Task item: The listing that follows is to be repeated exactly.

Material for this task:
----------------------------------------

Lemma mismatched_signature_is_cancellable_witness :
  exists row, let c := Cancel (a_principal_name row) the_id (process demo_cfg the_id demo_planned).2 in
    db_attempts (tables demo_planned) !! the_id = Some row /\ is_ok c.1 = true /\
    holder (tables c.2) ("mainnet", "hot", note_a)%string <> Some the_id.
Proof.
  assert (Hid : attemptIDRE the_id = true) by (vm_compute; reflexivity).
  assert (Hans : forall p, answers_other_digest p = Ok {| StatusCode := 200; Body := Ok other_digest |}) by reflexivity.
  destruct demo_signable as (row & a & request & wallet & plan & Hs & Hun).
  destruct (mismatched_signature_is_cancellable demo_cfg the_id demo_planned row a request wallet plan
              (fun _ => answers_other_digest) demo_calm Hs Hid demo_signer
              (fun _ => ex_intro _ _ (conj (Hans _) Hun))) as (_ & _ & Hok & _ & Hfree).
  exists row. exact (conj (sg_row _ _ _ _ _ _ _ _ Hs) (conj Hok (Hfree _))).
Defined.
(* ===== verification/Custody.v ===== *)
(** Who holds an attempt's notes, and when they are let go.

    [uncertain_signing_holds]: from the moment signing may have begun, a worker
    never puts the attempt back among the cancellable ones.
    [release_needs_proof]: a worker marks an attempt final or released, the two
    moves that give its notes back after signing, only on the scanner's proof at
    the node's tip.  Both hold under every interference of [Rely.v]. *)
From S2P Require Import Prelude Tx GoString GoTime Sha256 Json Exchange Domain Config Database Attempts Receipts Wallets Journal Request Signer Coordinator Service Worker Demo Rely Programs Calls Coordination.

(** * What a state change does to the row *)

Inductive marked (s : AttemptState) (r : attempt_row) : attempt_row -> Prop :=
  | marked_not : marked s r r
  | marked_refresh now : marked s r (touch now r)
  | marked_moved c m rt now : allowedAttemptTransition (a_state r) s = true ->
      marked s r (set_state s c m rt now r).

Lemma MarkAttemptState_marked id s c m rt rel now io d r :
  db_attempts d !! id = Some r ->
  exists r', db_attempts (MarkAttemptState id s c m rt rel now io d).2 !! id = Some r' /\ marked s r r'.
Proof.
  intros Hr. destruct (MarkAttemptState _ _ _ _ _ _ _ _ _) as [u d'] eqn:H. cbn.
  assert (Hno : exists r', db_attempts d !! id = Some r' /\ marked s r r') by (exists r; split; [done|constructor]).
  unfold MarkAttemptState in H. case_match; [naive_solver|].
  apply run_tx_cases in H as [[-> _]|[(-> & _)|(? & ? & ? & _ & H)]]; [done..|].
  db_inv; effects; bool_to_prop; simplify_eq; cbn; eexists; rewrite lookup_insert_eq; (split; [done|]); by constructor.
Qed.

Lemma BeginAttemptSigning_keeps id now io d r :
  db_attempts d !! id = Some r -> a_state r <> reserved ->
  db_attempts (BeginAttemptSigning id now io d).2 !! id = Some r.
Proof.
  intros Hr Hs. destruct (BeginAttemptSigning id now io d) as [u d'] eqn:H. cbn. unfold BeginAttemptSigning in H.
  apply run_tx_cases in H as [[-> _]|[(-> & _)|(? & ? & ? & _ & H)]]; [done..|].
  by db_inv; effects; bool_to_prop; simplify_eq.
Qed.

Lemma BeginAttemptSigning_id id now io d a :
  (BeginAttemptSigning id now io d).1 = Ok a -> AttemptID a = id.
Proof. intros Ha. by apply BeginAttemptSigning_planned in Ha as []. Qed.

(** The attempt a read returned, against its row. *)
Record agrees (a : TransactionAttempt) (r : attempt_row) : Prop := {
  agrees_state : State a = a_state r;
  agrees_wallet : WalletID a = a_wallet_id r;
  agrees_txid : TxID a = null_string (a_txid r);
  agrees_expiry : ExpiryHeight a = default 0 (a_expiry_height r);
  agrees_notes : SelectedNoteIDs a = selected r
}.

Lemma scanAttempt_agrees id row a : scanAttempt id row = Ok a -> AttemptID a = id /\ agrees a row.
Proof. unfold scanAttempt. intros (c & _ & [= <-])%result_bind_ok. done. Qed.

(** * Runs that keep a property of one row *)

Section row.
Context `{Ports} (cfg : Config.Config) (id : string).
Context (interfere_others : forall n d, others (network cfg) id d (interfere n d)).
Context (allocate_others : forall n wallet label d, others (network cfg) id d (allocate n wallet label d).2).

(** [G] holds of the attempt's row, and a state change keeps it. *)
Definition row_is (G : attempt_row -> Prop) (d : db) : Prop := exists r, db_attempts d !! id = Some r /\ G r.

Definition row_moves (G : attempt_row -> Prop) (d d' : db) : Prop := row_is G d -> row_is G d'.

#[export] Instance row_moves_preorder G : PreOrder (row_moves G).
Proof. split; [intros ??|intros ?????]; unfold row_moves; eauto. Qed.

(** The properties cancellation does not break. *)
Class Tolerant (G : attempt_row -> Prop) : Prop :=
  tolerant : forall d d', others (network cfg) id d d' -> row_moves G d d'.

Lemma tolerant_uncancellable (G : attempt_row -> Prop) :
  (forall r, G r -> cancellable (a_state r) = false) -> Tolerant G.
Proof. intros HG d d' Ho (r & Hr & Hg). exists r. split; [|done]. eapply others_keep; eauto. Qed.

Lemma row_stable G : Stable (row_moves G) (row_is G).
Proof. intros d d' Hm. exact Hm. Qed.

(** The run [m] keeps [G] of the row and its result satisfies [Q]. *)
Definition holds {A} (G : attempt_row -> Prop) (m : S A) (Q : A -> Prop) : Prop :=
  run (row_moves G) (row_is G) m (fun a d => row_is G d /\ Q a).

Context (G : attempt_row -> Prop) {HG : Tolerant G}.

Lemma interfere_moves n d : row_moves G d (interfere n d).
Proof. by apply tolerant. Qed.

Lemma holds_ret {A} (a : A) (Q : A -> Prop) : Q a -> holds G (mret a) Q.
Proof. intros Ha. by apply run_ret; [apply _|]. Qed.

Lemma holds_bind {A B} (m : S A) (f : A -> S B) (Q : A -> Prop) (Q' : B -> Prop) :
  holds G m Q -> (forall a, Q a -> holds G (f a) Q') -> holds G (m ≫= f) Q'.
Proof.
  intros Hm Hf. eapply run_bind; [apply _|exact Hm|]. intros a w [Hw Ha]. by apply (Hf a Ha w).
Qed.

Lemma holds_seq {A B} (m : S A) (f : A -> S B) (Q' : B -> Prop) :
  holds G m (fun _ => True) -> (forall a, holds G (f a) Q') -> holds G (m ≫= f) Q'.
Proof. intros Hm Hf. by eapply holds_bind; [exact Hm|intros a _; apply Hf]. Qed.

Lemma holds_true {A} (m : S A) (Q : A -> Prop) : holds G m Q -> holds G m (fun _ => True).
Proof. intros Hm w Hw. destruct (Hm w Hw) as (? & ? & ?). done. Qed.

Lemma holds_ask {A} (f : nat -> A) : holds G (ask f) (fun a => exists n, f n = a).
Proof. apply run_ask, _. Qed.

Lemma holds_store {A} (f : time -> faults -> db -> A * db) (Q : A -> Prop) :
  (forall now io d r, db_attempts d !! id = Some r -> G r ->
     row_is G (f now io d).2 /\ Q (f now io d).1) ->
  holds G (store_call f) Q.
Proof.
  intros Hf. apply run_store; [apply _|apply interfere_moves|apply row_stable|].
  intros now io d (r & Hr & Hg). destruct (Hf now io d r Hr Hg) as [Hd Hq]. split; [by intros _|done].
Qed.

----------------------------------------

Exercise response:
Lemma mismatched_signature_is_cancellable_witness :
  exists row, let c := Cancel (a_principal_name row) the_id (process demo_cfg the_id demo_planned).2 in
    db_attempts (tables demo_planned) !! the_id = Some row /\ is_ok c.1 = true /\
    holder (tables c.2) ("mainnet", "hot", note_a)%string <> Some the_id.
Proof.
  assert (Hid : attemptIDRE the_id = true) by (vm_compute; reflexivity).
  assert (Hans : forall p, answers_other_digest p = Ok {| StatusCode := 200; Body := Ok other_digest |}) by reflexivity.
  destruct demo_signable as (row & a & request & wallet & plan & Hs & Hun).
  destruct (mismatched_signature_is_cancellable demo_cfg the_id demo_planned row a request wallet plan
              (fun _ => answers_other_digest) demo_calm Hs Hid demo_signer
              (fun _ => ex_intro _ _ (conj (Hans _) Hun))) as (_ & _ & Hok & _ & Hfree).
  exists row. exact (conj (sg_row _ _ _ _ _ _ _ _ Hs) (conj Hok (Hfree _))).
Defined.
(* ===== verification/Custody.v ===== *)
(** Who holds an attempt's notes, and when they are let go.

    [uncertain_signing_holds]: from the moment signing may have begun, a worker
    never puts the attempt back among the cancellable ones.
    [release_needs_proof]: a worker marks an attempt final or released, the two
    moves that give its notes back after signing, only on the scanner's proof at
    the node's tip.  Both hold under every interference of [Rely.v]. *)
From S2P Require Import Prelude Tx GoString GoTime Sha256 Json Exchange Domain Config Database Attempts Receipts Wallets Journal Request Signer Coordinator Service Worker Demo Rely Programs Calls Coordination.

(** * What a state change does to the row *)

Inductive marked (s : AttemptState) (r : attempt_row) : attempt_row -> Prop :=
  | marked_not : marked s r r
  | marked_refresh now : marked s r (touch now r)
  | marked_moved c m rt now : allowedAttemptTransition (a_state r) s = true ->
      marked s r (set_state s c m rt now r).

Lemma MarkAttemptState_marked id s c m rt rel now io d r :
  db_attempts d !! id = Some r ->
  exists r', db_attempts (MarkAttemptState id s c m rt rel now io d).2 !! id = Some r' /\ marked s r r'.
Proof.
  intros Hr. destruct (MarkAttemptState _ _ _ _ _ _ _ _ _) as [u d'] eqn:H. cbn.
  assert (Hno : exists r', db_attempts d !! id = Some r' /\ marked s r r') by (exists r; split; [done|constructor]).
  unfold MarkAttemptState in H. case_match; [naive_solver|].
  apply run_tx_cases in H as [[-> _]|[(-> & _)|(? & ? & ? & _ & H)]]; [done..|].
  db_inv; effects; bool_to_prop; simplify_eq; cbn; eexists; rewrite lookup_insert_eq; (split; [done|]); by constructor.
Qed.

Lemma BeginAttemptSigning_keeps id now io d r :
  db_attempts d !! id = Some r -> a_state r <> reserved ->
  db_attempts (BeginAttemptSigning id now io d).2 !! id = Some r.
Proof.
  intros Hr Hs. destruct (BeginAttemptSigning id now io d) as [u d'] eqn:H. cbn. unfold BeginAttemptSigning in H.
  apply run_tx_cases in H as [[-> _]|[(-> & _)|(? & ? & ? & _ & H)]]; [done..|].
  by db_inv; effects; bool_to_prop; simplify_eq.
Qed.

Lemma BeginAttemptSigning_id id now io d a :
  (BeginAttemptSigning id now io d).1 = Ok a -> AttemptID a = id.
Proof. intros Ha. by apply BeginAttemptSigning_planned in Ha as []. Qed.

(** The attempt a read returned, against its row. *)
Record agrees (a : TransactionAttempt) (r : attempt_row) : Prop := {
  agrees_state : State a = a_state r;
  agrees_wallet : WalletID a = a_wallet_id r;
  agrees_txid : TxID a = null_string (a_txid r);
  agrees_expiry : ExpiryHeight a = default 0 (a_expiry_height r);
  agrees_notes : SelectedNoteIDs a = selected r
}.

Lemma scanAttempt_agrees id row a : scanAttempt id row = Ok a -> AttemptID a = id /\ agrees a row.
Proof. unfold scanAttempt. intros (c & _ & [= <-])%result_bind_ok. done. Qed.

(** * Runs that keep a property of one row *)

Section row.
Context `{Ports} (cfg : Config.Config) (id : string).
Context (interfere_others : forall n d, others (network cfg) id d (interfere n d)).
Context (allocate_others : forall n wallet label d, others (network cfg) id d (allocate n wallet label d).2).

(** [G] holds of the attempt's row, and a state change keeps it. *)
Definition row_is (G : attempt_row -> Prop) (d : db) : Prop := exists r, db_attempts d !! id = Some r /\ G r.

Definition row_moves (G : attempt_row -> Prop) (d d' : db) : Prop := row_is G d -> row_is G d'.

#[export] Instance row_moves_preorder G : PreOrder (row_moves G).
Proof. split; [intros ??|intros ?????]; unfold row_moves; eauto. Qed.

(** The properties cancellation does not break. *)
Class Tolerant (G : attempt_row -> Prop) : Prop :=
  tolerant : forall d d', others (network cfg) id d d' -> row_moves G d d'.

Lemma tolerant_uncancellable (G : attempt_row -> Prop) :
  (forall r, G r -> cancellable (a_state r) = false) -> Tolerant G.
Proof. intros HG d d' Ho (r & Hr & Hg). exists r. split; [|done]. eapply others_keep; eauto. Qed.

Lemma row_stable G : Stable (row_moves G) (row_is G).
Proof. intros d d' Hm. exact Hm. Qed.

(** The run [m] keeps [G] of the row and its result satisfies [Q]. *)
Definition holds {A} (G : attempt_row -> Prop) (m : S A) (Q : A -> Prop) : Prop :=
  run (row_moves G) (row_is G) m (fun a d => row_is G d /\ Q a).

Context (G : attempt_row -> Prop) {HG : Tolerant G}.

Lemma interfere_moves n d : row_moves G d (interfere n d).
Proof. by apply tolerant. Qed.

Lemma holds_ret {A} (a : A) (Q : A -> Prop) : Q a -> holds G (mret a) Q.
Proof. intros Ha. by apply run_ret; [apply _|]. Qed.

Lemma holds_bind {A B} (m : S A) (f : A -> S B) (Q : A -> Prop) (Q' : B -> Prop) :
  holds G m Q -> (forall a, Q a -> holds G (f a) Q') -> holds G (m ≫= f) Q'.
Proof.
  intros Hm Hf. eapply run_bind; [apply _|exact Hm|]. intros a w [Hw Ha]. by apply (Hf a Ha w).
Qed.

Lemma holds_seq {A B} (m : S A) (f : A -> S B) (Q' : B -> Prop) :
  holds G m (fun _ => True) -> (forall a, holds G (f a) Q') -> holds G (m ≫= f) Q'.
Proof. intros Hm Hf. by eapply holds_bind; [exact Hm|intros a _; apply Hf]. Qed.

Lemma holds_true {A} (m : S A) (Q : A -> Prop) : holds G m Q -> holds G m (fun _ => True).
Proof. intros Hm w Hw. destruct (Hm w Hw) as (? & ? & ?). done. Qed.

Lemma holds_ask {A} (f : nat -> A) : holds G (ask f) (fun a => exists n, f n = a).
Proof. apply run_ask, _. Qed.

Lemma holds_store {A} (f : time -> faults -> db -> A * db) (Q : A -> Prop) :
  (forall now io d r, db_attempts d !! id = Some r -> G r ->
     row_is G (f now io d).2 /\ Q (f now io d).1) ->
  holds G (store_call f) Q.
Proof.
  intros Hf. apply run_store; [apply _|apply interfere_moves|apply row_stable|].
  intros now io d (r & Hr & Hg). destruct (Hf now io d r Hr Hg) as [Hd Hq]. split; [by intros _|done].
Qed.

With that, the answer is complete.